Problem requirements: Output each entry verbatim.

Material provided:
(** ** Which schedule applies (schedule_resolver.py) *)

Definition MINUTE : Z := 60 * SEC.
Definition DAY : Z := 86400 * SEC.
(** 1970-01-01 was a Thursday; Monday is 0. *)
Definition weekday (local : Z) : Z := (local / DAY + 3) mod 7.
Definition minute_of_day (local : Z) : Z := (local mod DAY) / MINUTE.

Definition get_for_camera_dow (camera_id dow : Z) (w : EventWorld) : list Schedule :=
  List.filter (fun s => (sc_camera_id s =? camera_id) && (sc_day_of_week s =? dow) &&
    bool_decide (sc_deleted_at s = None) && sc_enabled s) (ew_schedules w).

Section Pipeline.
(** offset of the site's time zone from UTC at an instant, in microseconds *)
Context (utc_offset : Z -> Z).

Definition mode (camera_id ts_utc : Z) (w : EventWorld) : string :=
  let local := ts_utc + utc_offset ts_utc in
  let minute := minute_of_day local in
  let applicable := List.filter (fun r => (sc_start_min r <=? minute) && (minute <? sc_end_min r))
                      (get_for_camera_dow camera_id (weekday local) w) in
  match max_on sc_priority applicable with
  | None => "continuous"%string
  | Some r => sc_mode r
  end.

(** ** Policy action × schedule mode *)

Definition combine (action mode event_type : string) : string :=
  let motion_gate := bool_decide (mode = "motion_only"%string) && negb (bool_decide (event_type = "motion"%string)) in
  if bool_decide (action = "discard"%string) then "discard"
  else if bool_decide (action = "notify_only"%string) then
    if motion_gate then "discard" else "notify_only"
  else if bool_decide (action = "timelapse"%string) then
    if bool_decide (mode = "off"%string) then "discard" else if motion_gate then "discard" else "timelapse"
  else if bool_decide (action = "record"%string) then
    if bool_decide (mode = "off"%string) then "discard" else if motion_gate then "discard" else "record"
  else "discard".

(** ** Cooldown *)

Definition cooldown_key (dedup : string) : string := "axp:event:cooldown:" +:+ dedup.

(** an unreachable Redis counts as "not in cooldown" *)
Definition within_cooldown (dedup : string) (w : EventWorld) : bool :=
  default false (r_exists (ew_now w) (cooldown_key dedup) (t_redis (ew_store w))).

Definition mark_trigger (dedup : string) (cooldown_s : Z) (w : EventWorld) : EventWorld :=
  match r_setex (ew_now w) (cooldown_key dedup) (Z.max 1 cooldown_s) (RText "1") (t_redis (ew_store w)) with
  | Some r => set_store (set_t_redis r (ew_store w)) w
  | None => w
  end.

(** ** The clip of an event (event_clip.py) *)

Definition clip_start (e : Event) (pre_s : Z) (t : Store) : Z :=
  let cache := match get_for_camera (ev_camera_id e) t with
               | Some p => or_Z (sp_cache_buffer_seconds p) 60 | None => 60 end in
  ev_start_ts e - Z.min pre_s cache * SEC.
(** [ev.end_ts or utcnow()] *)
Definition clip_end (e : Event) (post_s : Z) (t : Store) : Z := default (t_now t) (ev_end_ts e) + post_s * SEC.

Definition materialize (event_id pre_s post_s : Z) (w : EventWorld) : option Recording * EventWorld :=
  match event_get_by_id event_id w with
  | None => (None, w)
  | Some e =>
      let t := ew_store w in
      let start := clip_start e pre_s t in
      let end_ := clip_end e post_s t in
      let '(rec_, w1) :=
        match find_overlapping (ev_camera_id e) start end_ "event" t with
        | Some existing =>
            let r := extend_rec start end_ existing in
            (r, set_store (set_recordings (put_recording r (t_recordings t)) t) w)
        | None =>
            let '(id, w1) := fresh_id w in
            let r := new_recording id (ev_camera_id e) "event" "event" start (Some end_) None in
            (r, set_store (set_recordings (t_recordings t ++ [r]) t) w1)
        end in
      (Some rec_, put_ev (with_recording (rc_id rec_) e) w1)
  end.

(** ** One normalized event *)

Definition opt_str (o : option string) : string := default "None"%string o.
Definition opt_int (o : option Z) : string := match o with Some z => pretty z | None => "None" end.

Definition dedup_key (camera_id : Z) (n : NormalizedEvent) : string :=
  let base := pretty camera_id +:+ ":" +:+ n_type n +:+ ":" +:+ opt_str (n_subtype n) +:+ ":" +:+ opt_int (n_channel n) in
  if truthy_str (n_dedup_extra n) then base +:+ ":" +:+ default "" (n_dedup_extra n) else base.

Definition create (camera_id : Z) (n : NormalizedEvent) (source dedup : string) (ts : Z) (st : EventState) (w : EventWorld)
    : Event * EventWorld :=
  let '(id, w1) := fresh_id w in
  let e := {| ev_id := id; ev_camera_id := camera_id; ev_type := n_type n; ev_subtype := n_subtype n; ev_state := st;
              ev_start_ts := ts; ev_end_ts := None; ev_duration_ms := None; ev_score := n_score n; ev_source := source;
              ev_channel := n_channel n; ev_recording_id := None; ev_policy_action := None; ev_dedup_key := dedup;
              ev_vendor_event_id := n_vendor_event_id n; ev_deleted_at := None |} in
  (e, set_events (ew_events w1 ++ [e]) w1).

Definition publish (e : Event) (w : EventWorld) : EventWorld :=
  let '(id, w1) := fresh_id w in
  set_outbox (ew_outbox w1 ++ [{| ob_id := id; ob_event := e; ob_status := "pending"; ob_attempts := 0 |}]) w1.

(** From the policy on; [w] already holds the row [e]. *)
Definition act (camera_id : Z) (n : NormalizedEvent) (dedup : string) (e : Event) (w : EventWorld) : Event * EventWorld :=
  let set_action a := (with_action a e, put_ev (with_action a e) w) in
  match resolve camera_id (n_type n) (n_subtype n) w with
  | None => (e, w)
  | Some p =>
      if negb (ep_enabled p) then (e, w)
      else if match ep_min_score p with Some m => or_Z (n_score n) 0 <? m | None => false end
      then set_action "discard:score"%string
      else if within_cooldown dedup w then set_action "discard:cooldown"%string
      else
        let action := combine (ep_action p) (mode camera_id (ev_start_ts e) w) (n_type n) in
        let '(e1, w1) := set_action action in
        let '(e2, w2) :=
          if bool_decide (action = "record"%string) then
            let '(r, w2) := materialize (ev_id e1) (ep_pre_buffer_s p) (ep_post_buffer_s p) w1 in
            (match r with Some r => with_recording (rc_id r) e1 | None => e1 end, mark_trigger dedup (ep_cooldown_s p) w2)
          else (e1, w1) in
        (e2, if negb (bool_decide (action = "discard"%string)) &&
                (ep_notify p || bool_decide (action = "notify_only"%string))
             then publish e2 w2 else w2)
  end.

The answer:
(** ** Which schedule applies (schedule_resolver.py) *)

Definition MINUTE : Z := 60 * SEC.
Definition DAY : Z := 86400 * SEC.
(** 1970-01-01 was a Thursday; Monday is 0. *)
Definition weekday (local : Z) : Z := (local / DAY + 3) mod 7.
Definition minute_of_day (local : Z) : Z := (local mod DAY) / MINUTE.

Definition get_for_camera_dow (camera_id dow : Z) (w : EventWorld) : list Schedule :=
  List.filter (fun s => (sc_camera_id s =? camera_id) && (sc_day_of_week s =? dow) &&
    bool_decide (sc_deleted_at s = None) && sc_enabled s) (ew_schedules w).

Section Pipeline.
(** offset of the site's time zone from UTC at an instant, in microseconds *)
Context (utc_offset : Z -> Z).

Definition mode (camera_id ts_utc : Z) (w : EventWorld) : string :=
  let local := ts_utc + utc_offset ts_utc in
  let minute := minute_of_day local in
  let applicable := List.filter (fun r => (sc_start_min r <=? minute) && (minute <? sc_end_min r))
                      (get_for_camera_dow camera_id (weekday local) w) in
  match max_on sc_priority applicable with
  | None => "continuous"%string
  | Some r => sc_mode r
  end.

(** ** Policy action × schedule mode *)

Definition combine (action mode event_type : string) : string :=
  let motion_gate := bool_decide (mode = "motion_only"%string) && negb (bool_decide (event_type = "motion"%string)) in
  if bool_decide (action = "discard"%string) then "discard"
  else if bool_decide (action = "notify_only"%string) then
    if motion_gate then "discard" else "notify_only"
  else if bool_decide (action = "timelapse"%string) then
    if bool_decide (mode = "off"%string) then "discard" else if motion_gate then "discard" else "timelapse"
  else if bool_decide (action = "record"%string) then
    if bool_decide (mode = "off"%string) then "discard" else if motion_gate then "discard" else "record"
  else "discard".

(** ** Cooldown *)

Definition cooldown_key (dedup : string) : string := "axp:event:cooldown:" +:+ dedup.

(** an unreachable Redis counts as "not in cooldown" *)
Definition within_cooldown (dedup : string) (w : EventWorld) : bool :=
  default false (r_exists (ew_now w) (cooldown_key dedup) (t_redis (ew_store w))).

Definition mark_trigger (dedup : string) (cooldown_s : Z) (w : EventWorld) : EventWorld :=
  match r_setex (ew_now w) (cooldown_key dedup) (Z.max 1 cooldown_s) (RText "1") (t_redis (ew_store w)) with
  | Some r => set_store (set_t_redis r (ew_store w)) w
  | None => w
  end.

(** ** The clip of an event (event_clip.py) *)

Definition clip_start (e : Event) (pre_s : Z) (t : Store) : Z :=
  let cache := match get_for_camera (ev_camera_id e) t with
               | Some p => or_Z (sp_cache_buffer_seconds p) 60 | None => 60 end in
  ev_start_ts e - Z.min pre_s cache * SEC.
(** [ev.end_ts or utcnow()] *)
Definition clip_end (e : Event) (post_s : Z) (t : Store) : Z := default (t_now t) (ev_end_ts e) + post_s * SEC.

Definition materialize (event_id pre_s post_s : Z) (w : EventWorld) : option Recording * EventWorld :=
  match event_get_by_id event_id w with
  | None => (None, w)
  | Some e =>
      let t := ew_store w in
      let start := clip_start e pre_s t in
      let end_ := clip_end e post_s t in
      let '(rec_, w1) :=
        match find_overlapping (ev_camera_id e) start end_ "event" t with
        | Some existing =>
            let r := extend_rec start end_ existing in
            (r, set_store (set_recordings (put_recording r (t_recordings t)) t) w)
        | None =>
            let '(id, w1) := fresh_id w in
            let r := new_recording id (ev_camera_id e) "event" "event" start (Some end_) None in
            (r, set_store (set_recordings (t_recordings t ++ [r]) t) w1)
        end in
      (Some rec_, put_ev (with_recording (rc_id rec_) e) w1)
  end.

(** ** One normalized event *)

Definition opt_str (o : option string) : string := default "None"%string o.
Definition opt_int (o : option Z) : string := match o with Some z => pretty z | None => "None" end.

Definition dedup_key (camera_id : Z) (n : NormalizedEvent) : string :=
  let base := pretty camera_id +:+ ":" +:+ n_type n +:+ ":" +:+ opt_str (n_subtype n) +:+ ":" +:+ opt_int (n_channel n) in
  if truthy_str (n_dedup_extra n) then base +:+ ":" +:+ default "" (n_dedup_extra n) else base.

Definition create (camera_id : Z) (n : NormalizedEvent) (source dedup : string) (ts : Z) (st : EventState) (w : EventWorld)
    : Event * EventWorld :=
  let '(id, w1) := fresh_id w in
  let e := {| ev_id := id; ev_camera_id := camera_id; ev_type := n_type n; ev_subtype := n_subtype n; ev_state := st;
              ev_start_ts := ts; ev_end_ts := None; ev_duration_ms := None; ev_score := n_score n; ev_source := source;
              ev_channel := n_channel n; ev_recording_id := None; ev_policy_action := None; ev_dedup_key := dedup;
              ev_vendor_event_id := n_vendor_event_id n; ev_deleted_at := None |} in
  (e, set_events (ew_events w1 ++ [e]) w1).

Definition publish (e : Event) (w : EventWorld) : EventWorld :=
  let '(id, w1) := fresh_id w in
  set_outbox (ew_outbox w1 ++ [{| ob_id := id; ob_event := e; ob_status := "pending"; ob_attempts := 0 |}]) w1.

(** From the policy on; [w] already holds the row [e]. *)
Definition act (camera_id : Z) (n : NormalizedEvent) (dedup : string) (e : Event) (w : EventWorld) : Event * EventWorld :=
  let set_action a := (with_action a e, put_ev (with_action a e) w) in
  match resolve camera_id (n_type n) (n_subtype n) w with
  | None => (e, w)
  | Some p =>
      if negb (ep_enabled p) then (e, w)
      else if match ep_min_score p with Some m => or_Z (n_score n) 0 <? m | None => false end
      then set_action "discard:score"%string
      else if within_cooldown dedup w then set_action "discard:cooldown"%string
      else
        let action := combine (ep_action p) (mode camera_id (ev_start_ts e) w) (n_type n) in
        let '(e1, w1) := set_action action in
        let '(e2, w2) :=
          if bool_decide (action = "record"%string) then
            let '(r, w2) := materialize (ev_id e1) (ep_pre_buffer_s p) (ep_post_buffer_s p) w1 in
            (match r with Some r => with_recording (rc_id r) e1 | None => e1 end, mark_trigger dedup (ep_cooldown_s p) w2)
          else (e1, w1) in
        (e2, if negb (bool_decide (action = "discard"%string)) &&
                (ep_notify p || bool_decide (action = "notify_only"%string))
             then publish e2 w2 else w2)
  end.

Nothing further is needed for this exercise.